Records contained in a dataset:
(* ===== verification/TestSet.v ===== *)
(** * extras/pwned-test-set-extractor: hashes for tests

    The extractor writes hashes of a sorted file, evenly spaced, or random hashes the file does
    not hold, as records or as the URLs of requests.  The two names are of different files. *)

From S2P Require Import Prelude Stream Util Hash Phc Inspector Random.
From stdpp Require Import options.

Record Options := MkOptions {
  help : bool; opt_warranty : bool; opt_license : bool;
  inputFilename : list byte; outputFilename : list byte; testUrlPrefix : list byte;
  writeLoadTestUrls : bool; N : Z; onlyNonExistent : bool }.

Definition DefaultN : Z := 20000.
Definition DefaultURI : list byte := bs "http://127.0.0.1:31337/v1/pwned/api/lookup?hash=".

Inductive Exit :=
  | Usage | Warranty | License   (** printed, successful *)
  | NoInput | NoOutput           (** errors *)
  | Done (out : list byte).      (** the bytes written *)

(** What one hash adds to the output. *)
Definition emit (o : Options) (p : PHC) : list byte :=
  if writeLoadTestUrls o then testUrlPrefix o ++ toString false (hash p) ++ [x0a] else dump p.

(** The two arguments of [Hash(gen(), gen())] are evaluated in an order the language leaves
    open. *)
Definition draw_hash (first_is_upper : bool) (gen : mt_state) : Hash * mt_state :=
  let '(a, gen) := mt_next gen in
  let '(b, gen) := mt_next gen in
  (if first_is_upper then Hash_of_quads a b else Hash_of_quads b a, gen).

(** [for (auto i = 0; i < N; ++i)] over drawn hashes; [k] is what is left of [N - i]. *)
Fixpoint nonexistent_loop (fuel : nat) (first_is_upper : bool) (o : Options) (k : nat) (gen : mt_state)
    (inspector : Inspector) : outcome (list byte) :=
  match k with
  | O => Ok []
  | S k =>
      let '(h, gen) := draw_hash first_is_upper gen in
      match binsearch fuel inspector h with
      | None => OutOfFuel
      | Some (p, _, inspector) =>
          let written := if count p =? 0 then emit o (MkPHC h (count p)) else [] in
          out ← nonexistent_loop fuel first_is_upper o k gen inspector;
          Ok (written ++ out)
      end
  end.

(** [for (pos = 0; pos < size && i < N; pos += offset)] over the records. *)
Fixpoint existent_loop (fuel : nat) (o : Options) (size offset : Z) (f : istream) (phc : PHC) (pos i : Z)
    : outcome (list byte) :=
  match fuel with
  | O => OutOfFuel
  | S fuel =>
      if (pos <? size) && (i <? N o) then
        let idx := pos - Z.rem pos PHC_size in
        let '(ok, phc, f) := PHC_read_at phc f idx in
        if ok then
          out ← existent_loop fuel o size offset f phc (pos + offset) (i + 1);
          Ok (emit o phc ++ out)
        else existent_loop fuel o size offset f phc (pos + offset) i
      else Ok []
  end.

(** [main] after the options are parsed.  [files] gives the file a name stands for: a missing
    one makes [file_size] throw; a division by zero is undefined. *)
Definition test_set_main (fuel : nat) (first_is_upper : bool) (files : list byte -> option file_entry)
    (writable : list byte -> bool) (o : Options) : outcome Exit :=
  if help o then Ok Usage
  else if opt_warranty o then Ok Warranty
  else if opt_license o then Ok License
  else if decide (inputFilename o = [] \/ outputFilename o = []) then Ok Usage
  else
    match files (inputFilename o) with
    | None => Throws (bs "file_size")
    | Some e =>
        let size := i64 (Z.of_nat (length (fbytes e))) in
        if N o =? 0 then Undefined
        else
          let offset := Z.quot size (N o) in
          let '(is_open, f) := fopen e in
          if negb is_open then Ok NoInput
          else if negb (writable (outputFilename o)) then Ok NoOutput
          else if onlyNonExistent o then
            match PasswordInspector (Some e) with
            | None => Throws (bs "file_size")
            | Some inspector =>
                Done <$> nonexistent_loop fuel first_is_upper o (Z.to_nat (N o)) (mt_seed 31337) inspector
            end
          else Done <$> existent_loop fuel o size offset f PHC_default 0 0
    end.

(** ** What should be written *)

(** The hashes drawn. *)
Fixpoint drawn (first_is_upper : bool) (k : nat) (gen : mt_state) : list Hash :=
  match k with
  | O => []
  | S k => let '(h, gen) := draw_hash first_is_upper gen in h :: drawn first_is_upper k gen
  end.
(** C23: what the test set extractor takes from a file is found in it by the benchmark, hash by
    hash, and what it draws outside the file is not: in every run, with either algorithm, when
    no index is used.  The test set is one of records, and at least one is asked for.  The file is one for lookups and all its counts are positive (the
    benchmark takes a count of 0 for not found); none of the hashes drawn is above its last
    record, and for the algorithm [smart] the interpolated positions of the hashes are not
    behind the file ([interpolates]).  [benchmark_indexed_counts] is the benchmark with an
    index. *)
Theorem test_set_benchmark fuel first_is_upper files time writable o o' recs :
  lookup_file recs -> recs <> [] -> Forall (fun p => 0 < count p) recs ->
  TestSet.extracts o -> TestSet.writeLoadTestUrls o = false -> 0 < TestSet.N o -> TestSet.N o < Z.of_nat fuel ->
  files (TestSet.inputFilename o) = Some (FileEntry (phc_file recs) true) -> writable (TestSet.outputFilename o) = true ->
  Forall (searchable recs o')
    (if TestSet.onlyNonExistent o then drawn first_is_upper (Z.to_nat (TestSet.N o)) (mt_seed 31337) else hash <$> recs) ->
  algorithm o' ∈ AlgoList -> indexFilename o' = [] ->
  exists tests,
    test_set_main fuel first_is_upper files writable o = Ok (TestSet.Done (phc_file tests)) /\
    forall files', benchmarks files' recs tests o' ->
      exists rs b m a,
        benchmark_main fuel files' time o' = Ok (Done rs b m a) /\ Z.of_nat (length rs) = runs_made o' /\
        Forall (fun r => if TestSet.onlyNonExistent o then found r = 0 /\ notFound r = Z.of_nat (length tests)
                         else found r = TestSet.N o /\ notFound r = 0) rs.
Proof.
  intros Hf Hne Hpos He Hurl Hn Hfuel Hfile Hwr Hdrawn Ha Hx.
  assert (forall l, concat (emit o <$> l) = phc_file l) as Hemit.
  { intros l. unfold phc_file. f_equal. apply list_fmap_ext. intros j p _. unfold emit. by rewrite Hurl. }
  destruct (TestSet.onlyNonExistent o) eqn:Hmode.
  - pose proof (drawn_wf first_is_upper (Z.to_nat (TestSet.N o)) _ (mt_seed_wf 31337)) as Hdwf.
    set (hs := drawn _ _ _) in *.
    assert (Forall (fun h => exists p, p ∈ recs /\ hval h <= hval (hash p)) hs) as Hbelow
      by (eapply Forall_impl; [exact Hdrawn|]; by intros h []).
    set (tests := (fun h => MkPHC h 0) <$> filter (fun h => count_of recs (hval h) = 0) hs). exists tests. split.
    { rewrite (main_nonexistent recs) by (done || lia). fold hs. rewrite <- Hemit. unfold tests. by rewrite <- list_fmap_compose. }
    assert (forall P : PHC -> Prop, Forall (fun h => P (MkPHC h 0)) hs -> Forall P tests) as Htests.
    { intros P HP. apply Forall_fmap, Forall_forall. intros h (_ & Hh)%list_elem_of_filter. rewrite Forall_forall in HP. by apply HP. }
    intros files' Hb. destruct (benchmark_plain fuel files' time o' recs tests) as (rs & b & m & a & E & Hlen & Hrs); try done.
    { apply Htests. eapply Forall_impl; [exact Hdwf|]. intros h Hh. by split. }
    { by apply Htests. }
    exists rs, b, m, a. split; [done|]. split; [done|]. eapply Forall_impl; [exact Hrs|]. intros r.
    rewrite hits_none; [by rewrite Z.sub_0_r|]. unfold tests. rewrite <- list_fmap_compose. apply Forall_fmap, Forall_forall.
    intros h (Hh & _)%list_elem_of_filter. exact Hh.
  - destruct (existent_loop_spec recs o (Z.to_nat (TestSet.N o)) 0 fuel (open_stream (phc_file recs)) PHC_default)
      as (tests & El & Hlen & Hlk); [apply Hf|done|by exists 0|done|lia|lia|lia|lia|]. rewrite Z.mul_0_l in El.
    assert (Forall (fun p => p ∈ recs) tests) as Hin.
    { apply Forall_lookup. intros j p Hp. pose proof (lookup_lt_Some _ _ _ Hp). rewrite Hlk in Hp by lia.
      by eapply list_elem_of_lookup_2. }
    exists tests. split; [rewrite (main_existent recs) by (done || lia); cbv zeta; by rewrite El, <- Hemit|].
    intros files' Hb. destruct (benchmark_plain fuel files' time o' recs tests) as (rs & b & m & a & E & Hl & Hrs); try done.
    { eapply Forall_impl; [exact Hin|]. intros p Hp. pose proof (lf_wf _ Hf) as Hwf. rewrite Forall_forall in Hwf. auto. }
    { rewrite Forall_fmap, Forall_forall in Hdrawn. eapply Forall_impl; [exact Hin|]. intros p Hp. by apply Hdrawn. }
    exists rs, b, m, a. split; [done|]. split; [done|]. eapply Forall_impl; [exact Hrs|]. intros r.
    rewrite hits_all, length_fmap; [intros [-> ->]; split; lia|]. apply Forall_fmap. eapply Forall_impl; [exact Hin|].
    intros p (k & Hp)%list_elem_of_lookup. cbn. rewrite (sorted_count_found recs k p) by (done || apply Hf).
    rewrite Forall_lookup in Hpos. by apply (Hpos k).
Qed.

(** ** Witnesses *)

Definition demo_benchmark_options (index : list byte) : Options :=
  MkOptions false false false (bs "in.md5") (bs "tests.md5") 2 AlgoSmartBinSearch index.

Lemma test_set_benchmark_witness :
  exists tests,
    test_set_main 5 true (fun _ => Some (FileEntry (phc_file top_recs) true)) (fun _ => true)
      (demo_test_options false true 3) = Ok (TestSet.Done (phc_file tests)) /\
    forall files', benchmarks files' top_recs tests (demo_benchmark_options []) ->
      exists rs b m a,
        benchmark_main 5 files' (fun _ => d_of_Z 1) (demo_benchmark_options []) = Ok (Done rs b m a) /\
        Z.of_nat (length rs) = 2 /\ Forall (fun r => found r = 0 /\ notFound r = Z.of_nat (length tests)) rs.
Proof.
  apply (test_set_benchmark 5 true (fun _ => Some (FileEntry (phc_file top_recs) true)) (fun _ => d_of_Z 1) (fun _ => true)
    (demo_test_options false true 3) (demo_benchmark_options []) top_recs).
  - apply top_lookup_file.
  - discriminate.
  - repeat constructor.
  - split_and!; try reflexivity; discriminate.
  - reflexivity.
  - reflexivity.
  - reflexivity.
  - reflexivity.
  - reflexivity.
  - assert (Forall (fun h => interpolates top_recs h = true) (drawn true 3 (mt_seed 31337))) as Hi
      by (apply (bool_decide_unpack _); vm_compute; exact I).
    pose proof (top_above _ (drawn_wf true 3 _ (mt_seed_wf 31337))) as Ha.
    rewrite Forall_forall in Ha, Hi |- *. intros h Hh. split; [apply Ha; exact Hh|intros _; apply Hi; exact Hh].
  - right. left.
  - reflexivity.
Defined.

Definition demo_files (index : list byte) (n : list byte) : option file_entry :=
  if decide (n = bs "in.md5") then Some (FileEntry (phc_file quad_recs) true)
  else if decide (n = bs "tests.md5") then Some (FileEntry (phc_file (take 4 quad_recs)) true)
  else Some (FileEntry index true).

Lemma benchmark_indexed_counts_witness :
  exists rs b m a,
    benchmark_main 6 (demo_files (index_file 2 quad_recs)) (fun _ => d_of_Z 1) (demo_benchmark_options (bs "in.index")) =
      Ok (Done rs b m a) /\ counted quad_recs (take 4 quad_recs) 2 rs.
Proof.
  apply (benchmark_indexed_counts 2 6 (demo_files (index_file 2 quad_recs)) (fun _ => d_of_Z 1)
    (demo_benchmark_options (bs "in.index")) quad_recs (take 4 quad_recs) (index_file 2 quad_recs) (smart_binsearch 6)).
  - lia.
  - apply quad_lookup_file.
  - discriminate.
  - lia.
  - simpl. lia.
  - split_and!; try reflexivity; discriminate.
  - reflexivity.
  - discriminate.
  - vm_compute. reflexivity.
  - reflexivity.
  - apply Forall_take, quad_lookup_file.
  - assert (forall h, 0 <= hkey 2 h < 3 -> bracketed 2 quad_recs h) as Hbr.
    { intros h Hh. split.
      - exists (MkPHC (MkHash 5 0 false) 1). split; [left|]. change (key 2 _) with 0. lia.
      - exists (MkPHC (MkHash (2 ^ 63 + 2 ^ 62) 0 false) 4). split; [do 4 right; left|]. change (key 2 _) with 3. lia. }
    repeat constructor; apply Hbr; vm_compute; split; congruence.
Defined.

(** An index of a size that is no multiple of eight is reported, and then the first of no
    times is taken. *)
Example benchmark_bad_index :
  benchmark_main 6 (demo_files [x00]) (fun _ => d_of_Z 1) (demo_benchmark_options (bs "in.index")) = Undefined.
Proof. vm_compute. reflexivity. Qed.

**Goal of the exercise**.
Print only these lines, please. They run from the start of the entries above to the line containing "help : bool;", both ends included, and must match exactly.

**Response area**.
(* ===== verification/TestSet.v ===== *)
(** * extras/pwned-test-set-extractor: hashes for tests

    The extractor writes hashes of a sorted file, evenly spaced, or random hashes the file does
    not hold, as records or as the URLs of requests.  The two names are of different files. *)

From S2P Require Import Prelude Stream Util Hash Phc Inspector Random.
From stdpp Require Import options.

Record Options := MkOptions {
  help : bool; opt_warranty : bool; opt_license : bool;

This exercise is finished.